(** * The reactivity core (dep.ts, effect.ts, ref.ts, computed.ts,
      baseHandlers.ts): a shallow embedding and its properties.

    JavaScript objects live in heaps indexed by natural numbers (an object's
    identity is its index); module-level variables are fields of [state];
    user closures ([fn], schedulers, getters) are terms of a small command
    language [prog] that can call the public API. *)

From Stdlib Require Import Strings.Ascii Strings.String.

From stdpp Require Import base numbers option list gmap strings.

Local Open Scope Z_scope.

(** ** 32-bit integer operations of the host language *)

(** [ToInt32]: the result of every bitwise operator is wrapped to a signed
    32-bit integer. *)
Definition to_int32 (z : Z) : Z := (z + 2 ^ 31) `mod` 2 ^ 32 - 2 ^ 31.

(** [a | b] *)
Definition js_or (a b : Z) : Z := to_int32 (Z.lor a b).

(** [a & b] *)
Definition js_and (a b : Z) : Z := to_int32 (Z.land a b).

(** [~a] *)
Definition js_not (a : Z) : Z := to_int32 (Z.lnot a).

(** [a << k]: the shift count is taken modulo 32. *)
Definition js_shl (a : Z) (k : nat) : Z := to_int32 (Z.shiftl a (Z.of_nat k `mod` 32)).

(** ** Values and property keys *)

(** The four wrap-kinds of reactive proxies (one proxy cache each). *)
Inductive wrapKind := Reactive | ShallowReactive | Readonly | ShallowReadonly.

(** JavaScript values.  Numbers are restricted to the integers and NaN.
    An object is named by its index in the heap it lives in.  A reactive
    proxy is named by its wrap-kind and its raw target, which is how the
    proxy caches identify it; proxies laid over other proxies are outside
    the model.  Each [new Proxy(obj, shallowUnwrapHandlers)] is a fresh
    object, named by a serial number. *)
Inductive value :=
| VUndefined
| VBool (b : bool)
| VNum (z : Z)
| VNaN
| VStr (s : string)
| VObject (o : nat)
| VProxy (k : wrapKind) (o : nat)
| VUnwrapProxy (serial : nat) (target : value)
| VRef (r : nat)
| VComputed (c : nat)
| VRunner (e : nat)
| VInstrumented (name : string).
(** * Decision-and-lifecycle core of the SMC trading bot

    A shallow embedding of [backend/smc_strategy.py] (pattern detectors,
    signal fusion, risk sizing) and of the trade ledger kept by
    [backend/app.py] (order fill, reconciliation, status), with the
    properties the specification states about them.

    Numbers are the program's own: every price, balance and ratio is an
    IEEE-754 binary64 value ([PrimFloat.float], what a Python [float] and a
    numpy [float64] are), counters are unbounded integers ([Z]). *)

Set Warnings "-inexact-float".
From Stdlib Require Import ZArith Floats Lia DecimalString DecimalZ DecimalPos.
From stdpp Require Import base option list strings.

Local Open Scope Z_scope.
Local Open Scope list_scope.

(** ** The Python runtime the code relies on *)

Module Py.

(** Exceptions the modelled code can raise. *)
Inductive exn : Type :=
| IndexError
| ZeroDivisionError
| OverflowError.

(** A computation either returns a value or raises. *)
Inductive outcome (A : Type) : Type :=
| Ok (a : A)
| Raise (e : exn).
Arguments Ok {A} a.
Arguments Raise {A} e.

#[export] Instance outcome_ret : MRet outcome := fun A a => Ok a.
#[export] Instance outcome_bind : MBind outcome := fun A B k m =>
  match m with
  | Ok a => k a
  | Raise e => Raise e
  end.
────────────────────
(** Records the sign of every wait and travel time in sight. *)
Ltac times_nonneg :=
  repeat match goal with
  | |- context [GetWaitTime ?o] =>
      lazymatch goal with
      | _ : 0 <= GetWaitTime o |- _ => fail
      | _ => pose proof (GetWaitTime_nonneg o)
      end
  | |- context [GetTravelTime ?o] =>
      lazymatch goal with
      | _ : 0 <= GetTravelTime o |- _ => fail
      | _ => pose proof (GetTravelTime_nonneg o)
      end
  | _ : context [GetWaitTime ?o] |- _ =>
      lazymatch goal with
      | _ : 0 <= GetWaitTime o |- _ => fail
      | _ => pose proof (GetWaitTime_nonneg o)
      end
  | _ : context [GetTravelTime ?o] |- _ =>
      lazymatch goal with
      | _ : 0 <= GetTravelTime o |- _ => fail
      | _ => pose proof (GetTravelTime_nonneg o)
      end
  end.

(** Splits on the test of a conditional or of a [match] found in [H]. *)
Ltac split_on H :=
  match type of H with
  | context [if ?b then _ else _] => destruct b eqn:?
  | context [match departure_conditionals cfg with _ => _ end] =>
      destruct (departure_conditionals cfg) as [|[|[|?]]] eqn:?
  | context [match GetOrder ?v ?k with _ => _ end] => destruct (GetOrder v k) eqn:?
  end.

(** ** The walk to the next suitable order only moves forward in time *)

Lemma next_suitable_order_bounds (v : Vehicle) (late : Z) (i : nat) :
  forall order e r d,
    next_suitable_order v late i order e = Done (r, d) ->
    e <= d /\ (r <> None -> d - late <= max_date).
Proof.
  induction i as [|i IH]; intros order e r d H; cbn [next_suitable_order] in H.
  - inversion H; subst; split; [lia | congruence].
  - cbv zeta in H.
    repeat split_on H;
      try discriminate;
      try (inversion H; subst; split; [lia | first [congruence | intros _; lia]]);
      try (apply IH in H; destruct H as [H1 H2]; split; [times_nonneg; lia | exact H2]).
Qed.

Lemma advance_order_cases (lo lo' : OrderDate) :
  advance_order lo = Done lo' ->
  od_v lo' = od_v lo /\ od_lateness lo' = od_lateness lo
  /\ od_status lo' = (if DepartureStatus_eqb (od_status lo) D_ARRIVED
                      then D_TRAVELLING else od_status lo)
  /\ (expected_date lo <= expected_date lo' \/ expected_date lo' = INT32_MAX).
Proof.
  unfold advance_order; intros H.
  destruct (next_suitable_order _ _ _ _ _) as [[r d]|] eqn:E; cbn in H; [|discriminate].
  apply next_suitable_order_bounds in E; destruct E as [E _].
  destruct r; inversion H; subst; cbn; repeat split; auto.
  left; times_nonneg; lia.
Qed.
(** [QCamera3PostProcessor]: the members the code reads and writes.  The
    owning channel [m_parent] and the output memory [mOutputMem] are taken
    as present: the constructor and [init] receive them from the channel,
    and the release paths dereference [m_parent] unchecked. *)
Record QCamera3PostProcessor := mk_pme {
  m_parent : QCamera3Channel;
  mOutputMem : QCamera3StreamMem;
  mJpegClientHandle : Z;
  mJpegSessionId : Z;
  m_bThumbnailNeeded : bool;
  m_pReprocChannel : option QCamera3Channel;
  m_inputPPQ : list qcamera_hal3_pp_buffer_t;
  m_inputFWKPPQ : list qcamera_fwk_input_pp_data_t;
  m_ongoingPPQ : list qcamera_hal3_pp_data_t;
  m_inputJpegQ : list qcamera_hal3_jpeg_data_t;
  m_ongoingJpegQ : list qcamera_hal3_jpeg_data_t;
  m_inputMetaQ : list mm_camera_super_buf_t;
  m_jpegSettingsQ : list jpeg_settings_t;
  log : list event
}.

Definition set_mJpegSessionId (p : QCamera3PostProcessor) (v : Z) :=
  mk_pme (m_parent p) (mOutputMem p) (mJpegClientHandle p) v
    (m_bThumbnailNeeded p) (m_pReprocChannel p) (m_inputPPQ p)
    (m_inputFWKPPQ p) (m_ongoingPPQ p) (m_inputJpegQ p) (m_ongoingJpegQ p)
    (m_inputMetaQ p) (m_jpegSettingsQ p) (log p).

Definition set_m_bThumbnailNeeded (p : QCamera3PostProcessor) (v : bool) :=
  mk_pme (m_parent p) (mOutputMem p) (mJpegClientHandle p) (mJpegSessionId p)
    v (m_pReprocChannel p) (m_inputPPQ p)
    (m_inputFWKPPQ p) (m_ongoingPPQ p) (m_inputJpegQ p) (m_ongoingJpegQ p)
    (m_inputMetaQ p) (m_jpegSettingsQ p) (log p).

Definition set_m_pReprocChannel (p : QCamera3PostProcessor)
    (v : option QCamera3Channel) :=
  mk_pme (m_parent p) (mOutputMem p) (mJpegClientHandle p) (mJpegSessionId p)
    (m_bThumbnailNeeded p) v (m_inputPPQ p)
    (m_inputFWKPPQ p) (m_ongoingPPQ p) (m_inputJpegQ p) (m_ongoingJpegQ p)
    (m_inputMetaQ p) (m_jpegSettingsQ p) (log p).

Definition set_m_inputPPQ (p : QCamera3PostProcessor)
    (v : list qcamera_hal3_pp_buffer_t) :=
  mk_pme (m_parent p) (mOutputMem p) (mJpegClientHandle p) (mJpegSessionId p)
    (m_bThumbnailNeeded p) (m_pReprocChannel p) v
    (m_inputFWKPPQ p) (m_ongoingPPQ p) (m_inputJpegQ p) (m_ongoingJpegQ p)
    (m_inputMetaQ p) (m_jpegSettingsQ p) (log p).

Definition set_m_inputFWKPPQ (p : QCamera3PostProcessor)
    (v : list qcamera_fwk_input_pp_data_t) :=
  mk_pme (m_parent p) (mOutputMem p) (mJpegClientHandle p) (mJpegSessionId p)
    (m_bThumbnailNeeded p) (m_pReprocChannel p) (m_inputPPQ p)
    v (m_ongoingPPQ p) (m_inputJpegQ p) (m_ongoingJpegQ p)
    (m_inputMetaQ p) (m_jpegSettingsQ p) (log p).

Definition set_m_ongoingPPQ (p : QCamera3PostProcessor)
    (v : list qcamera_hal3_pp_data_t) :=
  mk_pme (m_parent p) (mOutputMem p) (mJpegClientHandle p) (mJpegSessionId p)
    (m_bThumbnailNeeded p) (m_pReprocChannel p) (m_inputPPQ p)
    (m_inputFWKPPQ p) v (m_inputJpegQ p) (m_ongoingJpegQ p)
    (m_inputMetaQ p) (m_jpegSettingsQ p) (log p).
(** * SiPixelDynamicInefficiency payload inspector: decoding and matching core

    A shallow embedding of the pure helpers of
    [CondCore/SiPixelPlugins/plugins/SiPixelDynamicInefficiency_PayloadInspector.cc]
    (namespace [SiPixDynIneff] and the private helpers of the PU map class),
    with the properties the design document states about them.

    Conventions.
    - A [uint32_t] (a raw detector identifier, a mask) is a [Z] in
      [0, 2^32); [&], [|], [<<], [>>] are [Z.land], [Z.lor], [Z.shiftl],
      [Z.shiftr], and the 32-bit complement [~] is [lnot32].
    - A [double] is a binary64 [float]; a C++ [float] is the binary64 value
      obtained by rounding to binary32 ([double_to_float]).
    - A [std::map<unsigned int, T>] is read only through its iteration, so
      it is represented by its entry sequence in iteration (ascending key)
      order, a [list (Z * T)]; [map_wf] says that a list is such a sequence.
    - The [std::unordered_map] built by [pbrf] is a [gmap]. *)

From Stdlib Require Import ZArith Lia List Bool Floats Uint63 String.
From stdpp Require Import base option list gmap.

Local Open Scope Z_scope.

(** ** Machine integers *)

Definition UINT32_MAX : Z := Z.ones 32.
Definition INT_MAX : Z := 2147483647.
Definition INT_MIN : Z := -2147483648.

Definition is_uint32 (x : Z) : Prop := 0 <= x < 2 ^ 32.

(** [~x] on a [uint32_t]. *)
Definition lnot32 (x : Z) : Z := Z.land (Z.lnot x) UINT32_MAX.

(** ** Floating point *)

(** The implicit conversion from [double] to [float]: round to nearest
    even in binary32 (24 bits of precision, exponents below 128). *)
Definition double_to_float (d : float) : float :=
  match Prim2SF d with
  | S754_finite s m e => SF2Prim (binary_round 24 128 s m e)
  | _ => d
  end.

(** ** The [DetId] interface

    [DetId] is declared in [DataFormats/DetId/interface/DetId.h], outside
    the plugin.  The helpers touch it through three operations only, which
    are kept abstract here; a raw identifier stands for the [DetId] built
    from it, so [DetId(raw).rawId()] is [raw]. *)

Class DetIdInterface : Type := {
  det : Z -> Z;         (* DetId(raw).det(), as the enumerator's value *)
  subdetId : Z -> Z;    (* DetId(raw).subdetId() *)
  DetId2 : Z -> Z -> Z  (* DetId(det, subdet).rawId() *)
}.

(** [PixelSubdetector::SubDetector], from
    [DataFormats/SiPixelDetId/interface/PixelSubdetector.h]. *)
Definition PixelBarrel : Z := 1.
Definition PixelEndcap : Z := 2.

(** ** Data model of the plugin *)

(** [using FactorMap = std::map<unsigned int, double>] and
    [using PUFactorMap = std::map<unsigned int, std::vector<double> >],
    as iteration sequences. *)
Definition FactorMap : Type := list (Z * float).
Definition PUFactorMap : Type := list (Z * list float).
────────────────────
__PROMPT__.
Retype exactly the lines of the data above that fall between the line with "(** * The reactivity" and the line with "(** JavaScript values.", inclusive, and add nothing.

__EXERCISE OUTPUT__.
(** * The reactivity core (dep.ts, effect.ts, ref.ts, computed.ts,
      baseHandlers.ts): a shallow embedding and its properties.

    JavaScript objects live in heaps indexed by natural numbers (an object's
    identity is its index); module-level variables are fields of [state];
    user closures ([fn], schedulers, getters) are terms of a small command
    language [prog] that can call the public API. *)

From Stdlib Require Import Strings.Ascii Strings.String.

From stdpp Require Import base numbers option list gmap strings.

Local Open Scope Z_scope.

(** ** 32-bit integer operations of the host language *)

(** [ToInt32]: the result of every bitwise operator is wrapped to a signed
    32-bit integer. *)
Definition to_int32 (z : Z) : Z := (z + 2 ^ 31) `mod` 2 ^ 32 - 2 ^ 31.

(** [a | b] *)
Definition js_or (a b : Z) : Z := to_int32 (Z.lor a b).

(** [a & b] *)
Definition js_and (a b : Z) : Z := to_int32 (Z.land a b).

(** [~a] *)
Definition js_not (a : Z) : Z := to_int32 (Z.lnot a).

(** [a << k]: the shift count is taken modulo 32. *)
Definition js_shl (a : Z) (k : nat) : Z := to_int32 (Z.shiftl a (Z.of_nat k `mod` 32)).

(** ** Values and property keys *)

(** The four wrap-kinds of reactive proxies (one proxy cache each). *)
Inductive wrapKind := Reactive | ShallowReactive | Readonly | ShallowReadonly.

(** JavaScript values.  Numbers are restricted to the integers and NaN.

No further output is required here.